(Work request): What is needed is an exact copy of the lines from the one containing "assert (Hok' : pipes_ok" through the last line of the entries below, both included.

Data for review: Begin

(* ===== verification/PipelineInv.v ===== *)
(** * Pipeline versions along every history

    Version numbers of a pipeline are unique and without gaps from 1 on, and
    an active version exists, belongs to its pipeline and was found valid. *)
From S2P Require Import Prelude GoStrings Store World PgCore PgUsers PgFleet PgPipelines PgMisc StoreCalls StoreInv.

Record pipe_inv (ps : gmap uuid PipelineRow) (vs : gmap uuid VersionRow) : Prop := {
  pi_keys : keyed vr_ID vs;
  pi_owner : ∀ k v, vs !! k = Some v → is_Some (ps !! vr_PipelineID v);
  pi_unique : ∀ k v k' v', vs !! k = Some v → vs !! k' = Some v' →
    vr_PipelineID v = vr_PipelineID v' → vr_Version v = vr_Version v' → k = k';
  pi_gapless : ∀ k v n, vs !! k = Some v → (1 ≤ n ≤ vr_Version v)%Z →
    ∃ k' v', vs !! k' = Some v' ∧ vr_PipelineID v' = vr_PipelineID v ∧ vr_Version v' = n;
  pi_positive : ∀ k v, vs !! k = Some v → (1 ≤ vr_Version v)%Z;
  pi_active : ∀ k p vid, ps !! k = Some p → pr_ActiveVersionID p = Some vid →
    ∃ v, vs !! vid = Some v ∧ vr_PipelineID v = k ∧ vr_ValidationStatus v = ValidationValid;
}.

(** ** The highest version *)

Lemma elem_of_versions d pid v :
  v ∈ versions_of d pid ↔
  vr_PipelineID v = pid ∧ ∃ k, pipeline_versions d !! k = Some v.
Proof.
  unfold versions_of, where_. rewrite list_elem_of_filter, elem_of_rows.
  by rewrite bool_decide_eq_true.
Qed.

Lemma foldr_max_spec (l : list Z) a :
  (a ≤ foldr Z.max a l)%Z ∧ (∀ x, x ∈ l → (x ≤ foldr Z.max a l)%Z) ∧
  (foldr Z.max a l = a ∨ foldr Z.max a l ∈ l).
Proof.
  induction l as [|b l (IH1 & IH2 & IH3)]; simpl.
  - split_and!; [lia|by intros ? ?%elem_of_nil|auto].
  - split_and!; [lia|intros x [->|?%IH2]%elem_of_cons; lia|].
    destruct (Z.max_spec b (foldr Z.max a l)) as [[_ ->]|[_ ->]].
    + destruct IH3 as [->|]; [auto|]. right. by right.
    + right. left.
Qed.

Lemma max_version_spec l m :
  max_version l = Some m →
  (∃ v, v ∈ l ∧ vr_Version v = m) ∧ ∀ v, v ∈ l → (vr_Version v ≤ m)%Z.
Proof.
  destruct l as [|v l]; [done|]. simpl. intros [= <-].
  destruct (foldr_max_spec (vr_Version <$> l) (vr_Version v)) as (H1 & H2 & H3). split.
  - destruct H3 as [->|(x & -> & Hx)%list_elem_of_fmap].
    + exists v. split; [left|done].
    + exists x. split; [by right|done].
  - intros x [->|Hx]%elem_of_cons; [done|]. apply H2. by apply list_elem_of_fmap_2.
Qed.

Lemma max_version_None l : max_version l = None → l = [].
Proof. by destruct l. Qed.

(** ** Preservation, one table change at a time *)

Section Preservation.
Context (ps : gmap uuid PipelineRow) (vs : gmap uuid VersionRow).
Hypothesis Hinv : pipe_inv ps vs.

(** A fresh pipeline has no active version. *)
Lemma pipe_inv_new_pipeline k p :
  ps !! k = None → pr_ActiveVersionID p = None → pipe_inv (<[k := p]> ps) vs.
Proof.
  destruct Hinv as [Hk Ho Hu Hg Hp Ha]. intros Hf Hn. constructor; auto.
  - intros k0 v Hv. rewrite lookup_insert_is_Some. destruct (decide (k = vr_PipelineID v)); eauto.
  - intros k0 p0 vid. rewrite lookup_insert_Some. intros [[<- <-]|[? ?]] ?; [congruence|eauto].
Qed.

(** A new version takes the number after all existing ones of its pipeline. *)
Lemma pipe_inv_new_version row :
  vs !! vr_ID row = None → is_Some (ps !! vr_PipelineID row) → (1 ≤ vr_Version row)%Z →
  (∀ k v, vs !! k = Some v → vr_PipelineID v = vr_PipelineID row →
          (vr_Version v < vr_Version row)%Z) →
  (∀ n, (1 ≤ n < vr_Version row)%Z → ∃ k v, vs !! k = Some v ∧
          vr_PipelineID v = vr_PipelineID row ∧ vr_Version v = n) →
  pipe_inv ps (<[vr_ID row := row]> vs).
Proof.
  destruct Hinv as [Hk Ho Hu Hg Hp Ha]. intros Hf Hpl H1 Hlt Hall.
  assert (Hold : ∀ k v, vs !! k = Some v → <[vr_ID row := row]> vs !! k = Some v).
  { intros k v Hv. rewrite lookup_insert_ne; [done|]. congruence. }
  constructor.
  - by apply keyed_insert.
  - intros k v. rewrite lookup_insert_Some. intros [[<- <-]|[_ ?]]; eauto.
  - intros k v k' v'. rewrite !lookup_insert_Some.
    intros [[<- <-]|[_ Hv]] [[<- <-]|[_ Hv']] Hpp Hvv; eauto.
    + specialize (Hlt k' v' Hv'). lia || (rewrite <- Hpp in Hlt; specialize (Hlt eq_refl); lia).
    + specialize (Hlt k v Hv Hpp). lia.
  - intros k v n. rewrite lookup_insert_Some. intros [[<- <-]|[_ Hv]] Hn.
    + destruct (decide (n = vr_Version row)) as [->|Hne].
      * exists (vr_ID row), row. by rewrite lookup_insert_eq.
      * destruct (Hall n) as (k' & v' & ? & ? & ?); [lia|]. eauto 10.
    + destruct (Hg k v n Hv Hn) as (k' & v' & ? & ? & ?). eauto 10.
  - intros k v. rewrite lookup_insert_Some. intros [[<- <-]|[_ ?]]; eauto.
  - intros k p vid Hpk Hact. destruct (Ha k p vid Hpk Hact) as (v & ? & ? & ?). eauto 10.
Qed.

(** Deleting a pipeline cascades to exactly its versions. *)
Lemma pipe_inv_delete id :
  pipe_inv (delete id ps) (filter (λ '(_, v), vr_PipelineID v ≠ id) vs).
Proof.
  destruct Hinv as [Hk Ho Hu Hg Hp Ha].
  assert (Hsub : ∀ k v, filter (λ '(_, v), vr_PipelineID v ≠ id) vs !! k = Some v ↔
                        vs !! k = Some v ∧ vr_PipelineID v ≠ id).
  { intros. by rewrite map_lookup_filter_Some. }
  constructor.
  - by apply keyed_filter.
  - intros k v [Hv Hne]%Hsub. rewrite lookup_delete_ne by congruence. eauto.
  - intros k v k' v' [Hv _]%Hsub [Hv' _]%Hsub. eauto.
  - intros k v n [Hv Hne]%Hsub Hn. destruct (Hg k v n Hv Hn) as (k' & v' & H1 & H2 & H3).
    exists k', v'. rewrite Hsub. split_and!; congruence.
  - intros k v [Hv _]%Hsub. eauto.
  - intros k p vid [Hne Hpk]%lookup_delete_Some Hact.
    destruct (Ha k p vid Hpk Hact) as (v & H1 & H2 & H3).
    exists v. rewrite Hsub. split_and!; congruence.
Qed.

(** Activation points at an existing valid version of the same pipeline. *)
Lemma pipe_inv_activate k p v :
  ps !! k = Some p → vs !! vr_ID v = Some v → vr_PipelineID v = k →
  vr_ValidationStatus v = ValidationValid →
  pipe_inv (<[k := p <| pr_ActiveVersionID := Some (vr_ID v) |>]> ps) vs.
Proof.
  destruct Hinv as [Hk Ho Hu Hg Hp Ha]. intros Hpk Hv Hpl Hst. constructor; auto.
  - intros k0 v0 Hv0. rewrite lookup_insert_is_Some.
    destruct (decide (k = vr_PipelineID v0)); eauto.
  - intros k0 p0 vid. rewrite lookup_insert_Some. intros [[<- <-]|[? ?]]; [|eauto].
    simpl. intros [= <-]. eauto.
Qed.

(** Dropping the attribution of versions changes nothing else. *)
Lemma pipe_inv_detach (q : VersionRow → bool) :
  pipe_inv ps ((λ v, if q v then v <| vr_CreatedBy := None |> else v) <$> vs).
Proof.
  destruct Hinv as [Hk Ho Hu Hg Hp Ha].
  set (g := λ v, if q v then v <| vr_CreatedBy := None |> else v).
  assert (Hg' : ∀ v, vr_ID (g v) = vr_ID v ∧ vr_PipelineID (g v) = vr_PipelineID v ∧
    vr_Version (g v) = vr_Version v ∧ vr_ValidationStatus (g v) = vr_ValidationStatus v).
  { intros v. unfold g. by destruct (q v). }
  assert (Hl : ∀ k v, (g <$> vs) !! k = Some v → ∃ v0, vs !! k = Some v0 ∧ v = g v0).
  { intros k v. rewrite lookup_fmap, fmap_Some. intros (v0 & ? & ->). eauto. }
  assert (Hr : ∀ k v, vs !! k = Some v → (g <$> vs) !! k = Some (g v)).
  { intros k v Hv. by rewrite lookup_fmap, Hv. }
  constructor.
  - apply keyed_fmap; [done|]. intros v. apply Hg'.
  - intros k v (v0 & H0 & ->)%Hl. destruct (Hg' v0) as (_ & -> & _). eauto.
  - intros k v k' v' (v0 & H0 & ->)%Hl (v0' & H0' & ->)%Hl.
    destruct (Hg' v0) as (_ & -> & -> & _), (Hg' v0') as (_ & -> & -> & _). eauto.
  - intros k v n (v0 & H0 & ->)%Hl. destruct (Hg' v0) as (_ & -> & -> & _). intros Hn.
    destruct (Hg k v0 n H0 Hn) as (k' & v' & H1 & H2 & H3). exists k', (g v').
    destruct (Hg' v') as (_ & -> & -> & _). eauto.
  - intros k v (v0 & H0 & ->)%Hl. destruct (Hg' v0) as (_ & _ & -> & _). eauto.
  - intros k p vid Hpk Hact. destruct (Ha k p vid Hpk Hact) as (v & H1 & H2 & H3).
    exists (g v). destruct (Hg' v) as (_ & -> & _ & ->). eauto.
Qed.

End Preservation.

(** ** The inserts of the store *)

Definition pipes_ok (d : db) : Prop := pipe_inv (pipelines d) (pipeline_versions d).

Lemma is_some_true {A} (o : option A) : is_some o = true ↔ is_Some o.
Proof. by destruct o; split; try done; intros []. Qed.

Lemma is_none_true {A} (o : option A) : is_none o = true ↔ o = None.
Proof. by destruct o. Qed.

(** What the constraints of an [INSERT INTO pipeline_versions] establish. *)
Lemma version_checks d (v : NewPipelineVersion) version es :
  checks ([(bool_decide (nv_ValidationStatus v ∈ [ValidationValid; ValidationInvalid]),
              PgCheck "pipeline_versions_validation_status_check");
           (is_none (pipeline_versions d !! nv_ID v), PgUnique "pipeline_versions_pkey");
           (negb (existsb (λ x, bool_decide (vr_Version x = version))
                    (versions_of d (nv_PipelineID v))),
              PgUnique "pipeline_versions_pipeline_id_version_key");
           (is_some (pipelines d !! nv_PipelineID v),
              PgForeignKey "pipeline_versions_pipeline_id_fkey")] ++ es) = None →
  pipeline_versions d !! nv_ID v = None ∧ is_Some (pipelines d !! nv_PipelineID v) ∧
  ∀ k x, pipeline_versions d !! k = Some x → vr_PipelineID x = nv_PipelineID v →
         vr_Version x ≠ version.
Proof.
  simpl. destruct (bool_decide _); [|done].
  destruct (is_none _) eqn:E1; [|done]. destruct (negb _) eqn:E2; [|done].
  destruct (is_some _) eqn:E3; [|done]. intros _.
  apply is_none_true in E1. apply is_some_true in E3. split_and!; [done..|].
  intros k x Hx Hp Hv. apply negb_true_iff in E2.
  apply not_true_iff_false in E2. apply E2, existsb_exists. exists x.
  rewrite bool_decide_eq_true. split; [|done].
  apply list_elem_of_In, elem_of_versions. eauto.
Qed.

(** Version 1 is refused for a pipeline that has versions already. *)
Lemma first_version_free d pid :
  pipes_ok d →
  (∀ k x, pipeline_versions d !! k = Some x → vr_PipelineID x = pid → vr_Version x ≠ 1%Z) →
  ∀ k x, pipeline_versions d !! k = Some x → vr_PipelineID x ≠ pid.
Proof.
  intros Hok Hno k x Hx Hp. pose proof (pi_positive _ _ Hok k x Hx).
  destruct (pi_gapless _ _ Hok k x 1 Hx) as (k' & v' & H1 & H2 & H3); [lia|].
  apply (Hno k' v'); congruence.
Qed.

(** The row an insert files, and the invariant after it. *)
Lemma pipes_ok_insert d (v : NewPipelineVersion) row :
  pipes_ok d → vr_ID row = nv_ID v → vr_PipelineID row = nv_PipelineID v →
  (1 ≤ vr_Version row)%Z →
  pipeline_versions d !! nv_ID v = None → is_Some (pipelines d !! nv_PipelineID v) →
  (∀ k x, pipeline_versions d !! k = Some x → vr_PipelineID x = nv_PipelineID v →
          (vr_Version x < vr_Version row)%Z) →
  (∀ n, (1 ≤ n < vr_Version row)%Z → ∃ k x, pipeline_versions d !! k = Some x ∧
          vr_PipelineID x = nv_PipelineID v ∧ vr_Version x = n) →
  pipe_inv (pipelines d) (<[nv_ID v := row]> (pipeline_versions d)).
Proof.
  intros Hok Hid Hpid H1 Hf Hp Hlt Hall. rewrite <- Hid.
  apply pipe_inv_new_version; rewrite ?Hid, ?Hpid; auto.
Qed.

(** [COALESCE(max(version), 0) + 1] is above all versions, and all versions
    below it exist. *)
Lemma next_version d pid :
  pipes_ok d →
  let next := (default 0 (max_version (versions_of d pid)) + 1)%Z in
  (1 ≤ next)%Z ∧
  (∀ k x, pipeline_versions d !! k = Some x → vr_PipelineID x = pid → (vr_Version x < next)%Z) ∧
  (∀ n, (1 ≤ n < next)%Z → ∃ k x, pipeline_versions d !! k = Some x ∧
          vr_PipelineID x = pid ∧ vr_Version x = n).
Proof.
  intros Hok. destruct (max_version _) as [m|] eqn:E; simpl.
  - apply max_version_spec in E as [(v & [Hp [k Hk]]%elem_of_versions & <-) Hmax].
    pose proof (pi_positive _ _ Hok k v Hk). split_and!; [lia|..].
    + intros k' x Hx Hpx. enough (vr_Version x ≤ vr_Version v)%Z by lia.
      apply Hmax, elem_of_versions. eauto.
    + intros n Hn. destruct (pi_gapless _ _ Hok k v n Hk) as (k' & v' & ? & ? & ?); [lia|].
      exists k', v'. split_and!; congruence.
  - apply max_version_None in E. split_and!; [lia| |intros; lia].
    intros k x Hx Hpx. assert (Hin : x ∈ versions_of d pid) by (apply elem_of_versions; eauto).
    rewrite E in Hin. by apply elem_of_nil in Hin.
Qed.

Lemma call_pipes_ok (ENV : Env) c w u w' :
  run_call c w = (inl u, w') → pipes_ok (w_db w) → pipes_ok (w_db w').
Proof.
  intros H Hok. destruct c; call_inv H; try done; unfold pipes_ok; cbn.
  - (* DeleteUser *) by apply pipe_inv_detach.
  - (* CreatePipeline *)
    match goal with Hc : checks ((_, PgCheck "pipeline_versions_validation_status_check") :: _)
      = None |- _ => apply (version_checks _ _ _ [_]) in Hc as (Hf & Hp & Hno) end.
    match goal with Hc : checks _ = None |- _ => rename Hc into Hpc end.
    simpl in Hpc, Hf, Hp, Hno. destruct (bool_decide _); [|done].
    destruct (is_none _) eqn:Hn; [|done]. apply is_none_true in Hn.
    match goal with Hd : pipes_ok ?d |- pipe_inv ?ps _ =>
      assert (Hok' : pipes_ok (d <| pipelines := ps |>)) by by apply pipe_inv_new_pipeline end.
    pose proof (first_version_free _ _ Hok' Hno) as Hno'.
    apply (pipes_ok_insert _ v _ Hok'); try done; simpl.
    + intros k y Hy Hpy. by destruct (Hno' k y Hy).
    + intros n Hn'. lia.
  - (* DeletePipeline *) by apply pipe_inv_delete.
  - (* CreatePipelineVersion *)
    match goal with Hc : checks ((_, PgCheck "pipeline_versions_validation_status_check") :: _)
      = None |- _ => apply (version_checks _ _ _ [_]) in Hc as (Hf & Hp & Hno) end.
    destruct (next_version _ (nv_PipelineID v) Hok) as (? & ? & ?).
    by apply pipes_ok_insert.
  - (* ActivatePipelineVersion *)
    match goal with Hb : find_row _ _ ≫= _ = Some _ |- _ =>
      apply bind_Some in Hb as (v & [Hq [k Hk]]%find_row_Some & Hs) end.
    apply andb_true_iff in Hq as [Hq1%bool_decide_eq_true_1 _].
    unfold scanPipelineVersion in Hs. apply bind_Some in Hs as (p' & Hp' & [= <-]).
    simpl in *. pose proof (pi_keys _ _ Hok k v Hk) as Hid. simpl in Hid.
    apply pipe_inv_activate; try done; [congruence|].
    by apply negb_false_iff, bool_decide_eq_true_1 in Heqb.
Qed.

Data for review: End

(Answer to this task):
      assert (Hok' : pipes_ok (d <| pipelines := ps |>)) by by apply pipe_inv_new_pipeline end.
    pose proof (first_version_free _ _ Hok' Hno) as Hno'.
    apply (pipes_ok_insert _ v _ Hok'); try done; simpl.
    + intros k y Hy Hpy. by destruct (Hno' k y Hy).
    + intros n Hn'. lia.
  - (* DeletePipeline *) by apply pipe_inv_delete.
  - (* CreatePipelineVersion *)
    match goal with Hc : checks ((_, PgCheck "pipeline_versions_validation_status_check") :: _)
      = None |- _ => apply (version_checks _ _ _ [_]) in Hc as (Hf & Hp & Hno) end.
    destruct (next_version _ (nv_PipelineID v) Hok) as (? & ? & ?).
    by apply pipes_ok_insert.
  - (* ActivatePipelineVersion *)
    match goal with Hb : find_row _ _ ≫= _ = Some _ |- _ =>
      apply bind_Some in Hb as (v & [Hq [k Hk]]%find_row_Some & Hs) end.
    apply andb_true_iff in Hq as [Hq1%bool_decide_eq_true_1 _].
    unfold scanPipelineVersion in Hs. apply bind_Some in Hs as (p' & Hp' & [= <-]).
    simpl in *. pose proof (pi_keys _ _ Hok k v Hk) as Hid. simpl in Hid.
    apply pipe_inv_activate; try done; [congruence|].
    by apply negb_false_iff, bool_decide_eq_true_1 in Heqb.
Qed.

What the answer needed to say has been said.